EXERCISE: Within the listing below, please copy exactly the lines between the line holding "injection Hitem as" and the line holding "Hb Hsites Hentities", inclusive.

INFORMATION PROVIDED:
※
Lemma ValidateConnections_nil_inv ps sites entities connections
    (connection : Row) :
  ps !! SITES = Some sites →
  ps !! ENTITIES = Some entities →
  ps !! CONNECTIONS = Some connections →
  _ValidateConnections ps = Ok [] →
  connection ∈ connections →
  ∃ source target,
    connection !! SOURCE_ENTITY_CODE = Some source
    ∧ connection !! TARGET_ENTITY_CODE = Some target
    ∧ known_code entities sites source
    ∧ known_code entities sites target.
Proof.
  intros Hsites Hentities Hconnections Hrun [i Hi]%list_elem_of_lookup_1.
  unfold _ValidateConnections in Hrun.
  rewrite (subscript_Some _ _ _ Hsites), (subscript_Some _ _ _ Hentities),
    (subscript_Some _ _ _ Hconnections) in Hrun. simpl in Hrun.
  destruct (mapM _ entities) as [entity_codes|] eqn:Hecodes;
    simpl in Hrun; [|done].
  destruct (mapM _ sites) as [building_codes|] eqn:Hbcodes;
    simpl in Hrun; [|done].
  apply mapM_subscript_inv in Hecodes, Hbcodes.
  rewrite (foldM_collect (check_connection _ [])) in Hrun
    by apply check_connection_acc.
  destruct (collect _ _) as [es|] eqn:Hcollect; simpl in Hrun; [|done].
  injection Hrun as ->. apply collect_nil_inv in Hcollect.
  rewrite Forall_forall in Hcollect.
  assert ((_ROW_START_INDEX + i, connection)
            ∈ enumerate connections _ROW_START_INDEX)
    as Hitem by (apply enumerate_elem; by exists i).
  apply Hcollect in Hitem.
  destruct (connection !! SOURCE_ENTITY_CODE) as [source|] eqn:Hsource;
    [|unfold check_connection in Hitem;
      by rewrite (subscript_None _ _ Hsource) in Hitem].
  destruct (connection !! TARGET_ENTITY_CODE) as [target|] eqn:Htarget.
  - rewrite (check_connection_exposed _ _ _ _ _ _ Hsource Htarget) in Hitem.
    injection Hitem as Hitem. unfold connection_errors in Hitem.
    apply app_eq_nil in Hitem as [Hs Ht].
    exists source, target. split; [done|]. split; [done|].
    rewrite <- !(codes_known _ _ _ _ _ Hecodes Hbcodes).
    split;
      match goal with
      | |- ?x ∈ ?X => destruct (decide (x ∈ X)) as [|Hout]; [done|]
      end.
    + by rewrite bool_decide_eq_true_2 in Hs.
    + by rewrite bool_decide_eq_true_2 in Ht.
  - unfold check_connection in Hitem.
    rewrite (subscript_Some _ _ _ Hsource), (subscript_None _ _ Htarget)
      in Hitem.
    simpl in Hitem. by case_bool_decide.
Qed.

Lemma Validate_true_inv ps s :
  bound s →
  (Validate ps s).1 = Ok true →
  ∃ sites entities fields states connections,
    ps !! SITES = Some sites ∧ ps !! ENTITIES = Some entities
    ∧ ps !! ENTITY_FIELDS = Some fields ∧ ps !! STATES = Some states
    ∧ ps !! CONNECTIONS = Some connections
    ∧ self_errors s = []
    ∧ structural_errors entities
        (validation_parameters_of sites entities fields states connections)
      = Ok []
    ∧ content_errors ps
        (validation_parameters_of sites entities fields states connections)
      = Ok [].
Proof.
  intros Hb Hrun.
  destruct (table_keys_cases ps)
    as [(sites & entities & fields & states & connections
         & Hsites & Hentities & Hfields & Hstates & Hconnections)|Hmissing].
  - exists sites, entities, fields, states, connections.
    do 5 (split; [done|]).
    pose proof (Validate_trace ps s sites entities fields states connections
                  Hb Hsites Hentities Hfields Hstates Hconnections) as Hspec.
    simpl in Hspec. destruct (structural_errors _ _) as [es1|e];
      [|by rewrite Hrun in Hspec].
    destruct (decide (self_errors s ++ es1 = [])) as [Hnil|Hne].
    + apply app_eq_nil in Hnil as [Hself ->].
      destruct (content_errors _ _) as [es2|e]; [|by rewrite Hrun in Hspec].
      destruct Hspec as (s' & Hrun' & _). rewrite Hrun' in Hrun.
      simpl in Hrun. injection Hrun as Hb2%bool_decide_eq_true.
      by rewrite Hb2.
    + destruct Hspec as (s' & Hrun' & _). by rewrite Hrun' in Hrun.
  - destruct (Validate_missing_key ps s Hmissing) as (key & _ & _ & Hraise).
    by rewrite Hraise in Hrun.
Qed.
※
FINISHED EXERCISE:
    injection Hitem as Hitem. unfold connection_errors in Hitem.
    apply app_eq_nil in Hitem as [Hs Ht].
    exists source, target. split; [done|]. split; [done|].
    rewrite <- !(codes_known _ _ _ _ _ Hecodes Hbcodes).
    split;
      match goal with
      | |- ?x ∈ ?X => destruct (decide (x ∈ X)) as [|Hout]; [done|]
      end.
    + by rewrite bool_decide_eq_true_2 in Hs.
    + by rewrite bool_decide_eq_true_2 in Ht.
  - unfold check_connection in Hitem.
    rewrite (subscript_Some _ _ _ Hsource), (subscript_None _ _ Htarget)
      in Hitem.
    simpl in Hitem. by case_bool_decide.
Qed.

Lemma Validate_true_inv ps s :
  bound s →
  (Validate ps s).1 = Ok true →
  ∃ sites entities fields states connections,
    ps !! SITES = Some sites ∧ ps !! ENTITIES = Some entities
    ∧ ps !! ENTITY_FIELDS = Some fields ∧ ps !! STATES = Some states
    ∧ ps !! CONNECTIONS = Some connections
    ∧ self_errors s = []
    ∧ structural_errors entities
        (validation_parameters_of sites entities fields states connections)
      = Ok []
    ∧ content_errors ps
        (validation_parameters_of sites entities fields states connections)
      = Ok [].
Proof.
  intros Hb Hrun.
  destruct (table_keys_cases ps)
    as [(sites & entities & fields & states & connections
         & Hsites & Hentities & Hfields & Hstates & Hconnections)|Hmissing].
  - exists sites, entities, fields, states, connections.
    do 5 (split; [done|]).
    pose proof (Validate_trace ps s sites entities fields states connections
                  Hb Hsites Hentities Hfields Hstates Hconnections) as Hspec.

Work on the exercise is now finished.